Records for processing section start
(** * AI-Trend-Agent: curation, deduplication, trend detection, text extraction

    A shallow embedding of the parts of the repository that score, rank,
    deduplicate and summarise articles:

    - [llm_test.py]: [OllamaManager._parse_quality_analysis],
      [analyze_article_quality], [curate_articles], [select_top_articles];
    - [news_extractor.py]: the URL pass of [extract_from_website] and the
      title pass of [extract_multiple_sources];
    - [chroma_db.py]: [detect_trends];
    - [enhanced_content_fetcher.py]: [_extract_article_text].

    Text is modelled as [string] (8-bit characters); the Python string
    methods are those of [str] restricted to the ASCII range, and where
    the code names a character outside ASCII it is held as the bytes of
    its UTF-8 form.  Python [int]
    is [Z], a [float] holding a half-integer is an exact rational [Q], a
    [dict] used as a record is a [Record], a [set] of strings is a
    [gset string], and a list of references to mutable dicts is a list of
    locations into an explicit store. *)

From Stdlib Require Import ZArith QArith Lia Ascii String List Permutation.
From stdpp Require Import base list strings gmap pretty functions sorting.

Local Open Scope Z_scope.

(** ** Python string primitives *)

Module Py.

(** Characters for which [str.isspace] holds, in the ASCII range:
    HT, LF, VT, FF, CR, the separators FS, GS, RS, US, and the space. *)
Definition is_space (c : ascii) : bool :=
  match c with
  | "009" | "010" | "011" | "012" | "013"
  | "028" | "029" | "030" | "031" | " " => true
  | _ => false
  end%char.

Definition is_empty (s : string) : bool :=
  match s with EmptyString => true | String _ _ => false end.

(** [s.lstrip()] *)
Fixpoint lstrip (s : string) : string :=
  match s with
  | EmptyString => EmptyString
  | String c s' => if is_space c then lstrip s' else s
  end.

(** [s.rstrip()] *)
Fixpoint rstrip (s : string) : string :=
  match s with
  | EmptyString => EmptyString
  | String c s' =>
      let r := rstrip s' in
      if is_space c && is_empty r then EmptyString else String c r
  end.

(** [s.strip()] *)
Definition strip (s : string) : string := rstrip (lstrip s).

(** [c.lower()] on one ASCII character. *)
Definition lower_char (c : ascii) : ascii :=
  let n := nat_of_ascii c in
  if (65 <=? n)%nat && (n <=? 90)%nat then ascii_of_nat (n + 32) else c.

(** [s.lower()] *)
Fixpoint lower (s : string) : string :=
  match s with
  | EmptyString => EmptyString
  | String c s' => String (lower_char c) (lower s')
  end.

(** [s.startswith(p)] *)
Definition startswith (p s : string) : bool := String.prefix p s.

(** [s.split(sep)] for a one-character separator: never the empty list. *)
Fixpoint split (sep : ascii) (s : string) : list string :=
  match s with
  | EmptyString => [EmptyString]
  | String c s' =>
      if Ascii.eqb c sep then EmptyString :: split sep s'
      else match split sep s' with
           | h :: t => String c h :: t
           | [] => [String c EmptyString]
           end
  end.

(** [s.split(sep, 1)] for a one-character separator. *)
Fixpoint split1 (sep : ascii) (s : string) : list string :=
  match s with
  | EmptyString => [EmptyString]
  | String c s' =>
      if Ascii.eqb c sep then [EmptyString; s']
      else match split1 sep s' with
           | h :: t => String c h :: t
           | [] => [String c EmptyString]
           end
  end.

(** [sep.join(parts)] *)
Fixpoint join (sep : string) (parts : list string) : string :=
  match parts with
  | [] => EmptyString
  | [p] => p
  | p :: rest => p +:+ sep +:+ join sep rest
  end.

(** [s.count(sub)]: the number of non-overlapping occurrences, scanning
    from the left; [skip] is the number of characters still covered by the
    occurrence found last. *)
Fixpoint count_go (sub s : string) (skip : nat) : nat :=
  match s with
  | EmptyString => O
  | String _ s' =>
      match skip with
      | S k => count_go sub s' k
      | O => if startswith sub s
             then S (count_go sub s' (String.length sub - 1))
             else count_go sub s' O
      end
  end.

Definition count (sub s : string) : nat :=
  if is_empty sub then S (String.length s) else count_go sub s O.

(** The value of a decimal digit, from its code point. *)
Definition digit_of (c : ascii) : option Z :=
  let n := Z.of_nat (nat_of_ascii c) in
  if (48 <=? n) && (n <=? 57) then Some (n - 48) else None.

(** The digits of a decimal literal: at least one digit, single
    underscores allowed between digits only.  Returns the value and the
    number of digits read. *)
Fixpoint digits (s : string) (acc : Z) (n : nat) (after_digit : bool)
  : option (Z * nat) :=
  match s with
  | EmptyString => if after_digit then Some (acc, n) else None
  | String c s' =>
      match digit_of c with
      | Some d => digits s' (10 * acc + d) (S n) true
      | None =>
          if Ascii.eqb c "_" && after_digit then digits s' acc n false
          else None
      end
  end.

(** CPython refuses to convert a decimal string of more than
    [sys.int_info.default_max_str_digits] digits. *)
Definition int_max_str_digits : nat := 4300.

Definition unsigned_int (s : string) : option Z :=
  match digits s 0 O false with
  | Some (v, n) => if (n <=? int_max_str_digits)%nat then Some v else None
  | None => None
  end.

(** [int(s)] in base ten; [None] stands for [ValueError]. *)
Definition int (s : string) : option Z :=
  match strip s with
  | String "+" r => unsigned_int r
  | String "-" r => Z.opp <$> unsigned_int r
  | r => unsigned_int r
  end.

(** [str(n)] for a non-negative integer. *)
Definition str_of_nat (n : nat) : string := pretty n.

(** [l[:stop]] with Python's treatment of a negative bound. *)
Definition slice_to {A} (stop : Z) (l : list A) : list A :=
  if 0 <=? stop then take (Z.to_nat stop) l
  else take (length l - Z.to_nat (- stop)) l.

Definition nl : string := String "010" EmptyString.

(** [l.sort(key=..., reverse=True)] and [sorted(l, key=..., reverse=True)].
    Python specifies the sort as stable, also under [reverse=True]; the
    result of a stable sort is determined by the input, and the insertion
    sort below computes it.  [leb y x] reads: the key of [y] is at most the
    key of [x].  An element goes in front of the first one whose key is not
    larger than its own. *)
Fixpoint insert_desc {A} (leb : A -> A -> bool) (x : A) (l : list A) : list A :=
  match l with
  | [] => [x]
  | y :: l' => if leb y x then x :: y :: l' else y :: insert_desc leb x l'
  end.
Records for processing section end
Records for processing section start
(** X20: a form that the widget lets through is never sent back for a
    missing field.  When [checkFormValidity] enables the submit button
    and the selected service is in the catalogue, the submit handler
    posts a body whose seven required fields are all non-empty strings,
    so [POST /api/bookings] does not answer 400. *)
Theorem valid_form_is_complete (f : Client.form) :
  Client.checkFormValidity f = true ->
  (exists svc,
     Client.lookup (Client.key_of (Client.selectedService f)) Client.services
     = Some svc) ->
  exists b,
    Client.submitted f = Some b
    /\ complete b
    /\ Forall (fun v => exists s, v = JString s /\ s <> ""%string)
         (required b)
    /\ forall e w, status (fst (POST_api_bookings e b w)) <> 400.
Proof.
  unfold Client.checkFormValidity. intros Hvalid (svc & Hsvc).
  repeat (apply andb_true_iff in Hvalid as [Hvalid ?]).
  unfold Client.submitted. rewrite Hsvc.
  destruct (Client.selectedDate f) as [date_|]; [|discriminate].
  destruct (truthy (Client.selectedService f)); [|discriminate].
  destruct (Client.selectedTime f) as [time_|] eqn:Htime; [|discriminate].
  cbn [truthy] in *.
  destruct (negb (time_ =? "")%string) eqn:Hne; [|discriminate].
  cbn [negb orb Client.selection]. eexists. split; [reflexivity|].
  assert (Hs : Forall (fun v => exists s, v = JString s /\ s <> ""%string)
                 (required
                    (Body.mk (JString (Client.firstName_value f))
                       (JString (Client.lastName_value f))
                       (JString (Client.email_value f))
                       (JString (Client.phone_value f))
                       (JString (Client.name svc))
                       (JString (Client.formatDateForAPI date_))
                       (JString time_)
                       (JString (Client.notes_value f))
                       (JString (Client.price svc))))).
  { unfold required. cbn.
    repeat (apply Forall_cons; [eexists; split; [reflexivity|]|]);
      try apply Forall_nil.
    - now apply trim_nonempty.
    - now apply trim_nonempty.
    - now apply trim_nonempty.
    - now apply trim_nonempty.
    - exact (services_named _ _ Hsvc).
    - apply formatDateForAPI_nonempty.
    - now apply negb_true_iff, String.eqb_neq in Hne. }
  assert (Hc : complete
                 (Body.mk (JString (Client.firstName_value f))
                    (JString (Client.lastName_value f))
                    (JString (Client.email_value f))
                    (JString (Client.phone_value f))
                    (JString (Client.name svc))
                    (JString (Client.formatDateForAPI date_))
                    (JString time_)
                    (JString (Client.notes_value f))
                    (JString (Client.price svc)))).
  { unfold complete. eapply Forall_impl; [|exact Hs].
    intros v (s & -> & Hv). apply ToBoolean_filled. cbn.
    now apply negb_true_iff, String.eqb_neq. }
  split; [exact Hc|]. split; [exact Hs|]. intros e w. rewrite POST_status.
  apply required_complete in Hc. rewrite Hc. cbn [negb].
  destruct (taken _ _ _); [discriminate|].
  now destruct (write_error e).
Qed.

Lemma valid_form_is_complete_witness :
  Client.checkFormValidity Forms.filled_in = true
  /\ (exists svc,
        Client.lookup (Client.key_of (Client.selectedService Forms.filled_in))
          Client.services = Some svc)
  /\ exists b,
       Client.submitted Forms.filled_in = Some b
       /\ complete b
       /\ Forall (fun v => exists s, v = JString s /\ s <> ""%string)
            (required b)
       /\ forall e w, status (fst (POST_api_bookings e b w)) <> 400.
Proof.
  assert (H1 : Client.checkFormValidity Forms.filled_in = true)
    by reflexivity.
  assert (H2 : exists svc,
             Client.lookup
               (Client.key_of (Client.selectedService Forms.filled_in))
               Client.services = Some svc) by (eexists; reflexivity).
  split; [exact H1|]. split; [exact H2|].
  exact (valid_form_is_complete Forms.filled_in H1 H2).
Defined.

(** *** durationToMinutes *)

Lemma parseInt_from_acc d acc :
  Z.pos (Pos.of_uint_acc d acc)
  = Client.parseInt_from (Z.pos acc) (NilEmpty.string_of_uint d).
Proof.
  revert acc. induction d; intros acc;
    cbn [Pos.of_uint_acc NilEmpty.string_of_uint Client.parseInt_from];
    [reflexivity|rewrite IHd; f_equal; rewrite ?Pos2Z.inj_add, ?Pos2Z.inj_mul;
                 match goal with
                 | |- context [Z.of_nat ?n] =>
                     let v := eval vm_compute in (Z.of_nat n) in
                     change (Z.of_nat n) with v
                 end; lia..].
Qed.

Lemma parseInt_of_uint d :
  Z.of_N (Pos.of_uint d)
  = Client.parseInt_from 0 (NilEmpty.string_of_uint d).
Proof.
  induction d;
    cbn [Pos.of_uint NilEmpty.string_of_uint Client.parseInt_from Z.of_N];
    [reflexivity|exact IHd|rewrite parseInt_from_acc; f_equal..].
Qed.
Records for processing section end
Records for processing section start
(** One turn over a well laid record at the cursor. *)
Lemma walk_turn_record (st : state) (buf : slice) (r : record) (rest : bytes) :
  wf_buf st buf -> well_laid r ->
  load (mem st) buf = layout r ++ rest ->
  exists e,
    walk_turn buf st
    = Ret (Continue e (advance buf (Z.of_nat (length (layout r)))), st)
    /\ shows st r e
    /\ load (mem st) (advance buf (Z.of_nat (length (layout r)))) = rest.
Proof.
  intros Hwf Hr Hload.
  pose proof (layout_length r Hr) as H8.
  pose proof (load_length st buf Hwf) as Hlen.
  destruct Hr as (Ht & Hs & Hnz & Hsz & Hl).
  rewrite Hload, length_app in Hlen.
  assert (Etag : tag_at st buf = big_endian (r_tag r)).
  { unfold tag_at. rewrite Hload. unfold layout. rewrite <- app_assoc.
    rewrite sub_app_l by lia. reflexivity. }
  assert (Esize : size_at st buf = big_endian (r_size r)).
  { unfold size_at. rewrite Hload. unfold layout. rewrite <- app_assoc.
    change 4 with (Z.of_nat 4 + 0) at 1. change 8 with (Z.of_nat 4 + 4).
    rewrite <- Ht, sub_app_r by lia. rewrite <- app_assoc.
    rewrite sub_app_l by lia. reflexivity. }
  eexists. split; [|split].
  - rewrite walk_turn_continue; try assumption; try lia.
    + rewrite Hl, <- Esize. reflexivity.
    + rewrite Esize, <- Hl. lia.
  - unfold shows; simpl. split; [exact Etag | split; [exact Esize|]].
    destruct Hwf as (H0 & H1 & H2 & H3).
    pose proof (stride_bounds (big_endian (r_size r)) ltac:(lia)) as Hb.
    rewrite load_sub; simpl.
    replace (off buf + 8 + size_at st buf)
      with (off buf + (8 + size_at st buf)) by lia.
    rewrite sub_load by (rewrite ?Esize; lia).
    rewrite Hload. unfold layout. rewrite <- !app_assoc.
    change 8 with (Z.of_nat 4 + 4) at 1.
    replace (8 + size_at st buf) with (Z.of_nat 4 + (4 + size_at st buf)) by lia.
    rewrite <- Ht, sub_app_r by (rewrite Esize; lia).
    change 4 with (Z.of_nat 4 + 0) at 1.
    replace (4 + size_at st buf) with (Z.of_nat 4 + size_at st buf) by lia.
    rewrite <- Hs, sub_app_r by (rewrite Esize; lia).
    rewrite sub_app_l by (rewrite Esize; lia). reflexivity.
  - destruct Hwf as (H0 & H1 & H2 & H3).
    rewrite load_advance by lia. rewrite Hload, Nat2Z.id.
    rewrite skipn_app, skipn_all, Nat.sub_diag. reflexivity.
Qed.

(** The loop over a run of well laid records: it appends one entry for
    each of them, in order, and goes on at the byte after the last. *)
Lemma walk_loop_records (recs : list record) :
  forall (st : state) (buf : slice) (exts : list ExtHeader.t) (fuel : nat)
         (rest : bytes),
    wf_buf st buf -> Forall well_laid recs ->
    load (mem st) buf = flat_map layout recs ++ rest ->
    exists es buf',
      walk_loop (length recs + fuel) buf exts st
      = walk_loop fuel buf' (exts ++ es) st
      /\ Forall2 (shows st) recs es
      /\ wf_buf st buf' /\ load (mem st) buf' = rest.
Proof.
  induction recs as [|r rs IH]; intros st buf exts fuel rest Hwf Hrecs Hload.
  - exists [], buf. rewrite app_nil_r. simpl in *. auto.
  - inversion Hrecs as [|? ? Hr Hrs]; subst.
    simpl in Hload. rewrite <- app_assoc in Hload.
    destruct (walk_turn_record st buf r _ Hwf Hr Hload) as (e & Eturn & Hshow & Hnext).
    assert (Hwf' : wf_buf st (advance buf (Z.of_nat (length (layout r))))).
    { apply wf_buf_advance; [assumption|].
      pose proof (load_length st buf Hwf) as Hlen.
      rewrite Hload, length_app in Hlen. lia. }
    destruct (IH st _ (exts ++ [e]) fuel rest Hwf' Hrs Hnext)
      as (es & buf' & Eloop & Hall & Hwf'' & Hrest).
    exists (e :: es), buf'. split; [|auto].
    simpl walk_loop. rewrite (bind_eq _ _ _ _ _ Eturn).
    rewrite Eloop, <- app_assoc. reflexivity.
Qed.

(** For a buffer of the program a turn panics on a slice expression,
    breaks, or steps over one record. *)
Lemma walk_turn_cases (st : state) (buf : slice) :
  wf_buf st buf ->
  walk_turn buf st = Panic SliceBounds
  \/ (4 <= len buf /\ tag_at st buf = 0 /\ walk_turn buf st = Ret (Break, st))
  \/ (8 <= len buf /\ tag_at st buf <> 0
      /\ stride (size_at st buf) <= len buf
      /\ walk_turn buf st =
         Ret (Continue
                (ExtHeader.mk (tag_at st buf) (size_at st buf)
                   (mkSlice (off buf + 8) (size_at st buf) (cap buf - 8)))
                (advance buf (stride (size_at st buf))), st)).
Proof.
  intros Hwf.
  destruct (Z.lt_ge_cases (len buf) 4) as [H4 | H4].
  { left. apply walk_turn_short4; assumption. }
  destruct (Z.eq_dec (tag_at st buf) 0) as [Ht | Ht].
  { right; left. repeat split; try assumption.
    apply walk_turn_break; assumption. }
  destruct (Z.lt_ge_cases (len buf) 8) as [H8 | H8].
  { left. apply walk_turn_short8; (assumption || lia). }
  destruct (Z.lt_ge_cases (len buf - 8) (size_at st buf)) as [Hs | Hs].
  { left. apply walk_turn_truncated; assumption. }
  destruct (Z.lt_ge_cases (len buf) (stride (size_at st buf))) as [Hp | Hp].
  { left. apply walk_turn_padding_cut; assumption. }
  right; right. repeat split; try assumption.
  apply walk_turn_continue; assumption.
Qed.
Records for processing section end
— Aim of the task —
Check each line of the data above for the string "option", and copy the ones that have it.

— Task response —
Definition digit_of (c : ascii) : option Z :=
  : option (Z * nat) :=
Definition unsigned_int (s : string) : option Z :=
Definition int (s : string) : option Z :=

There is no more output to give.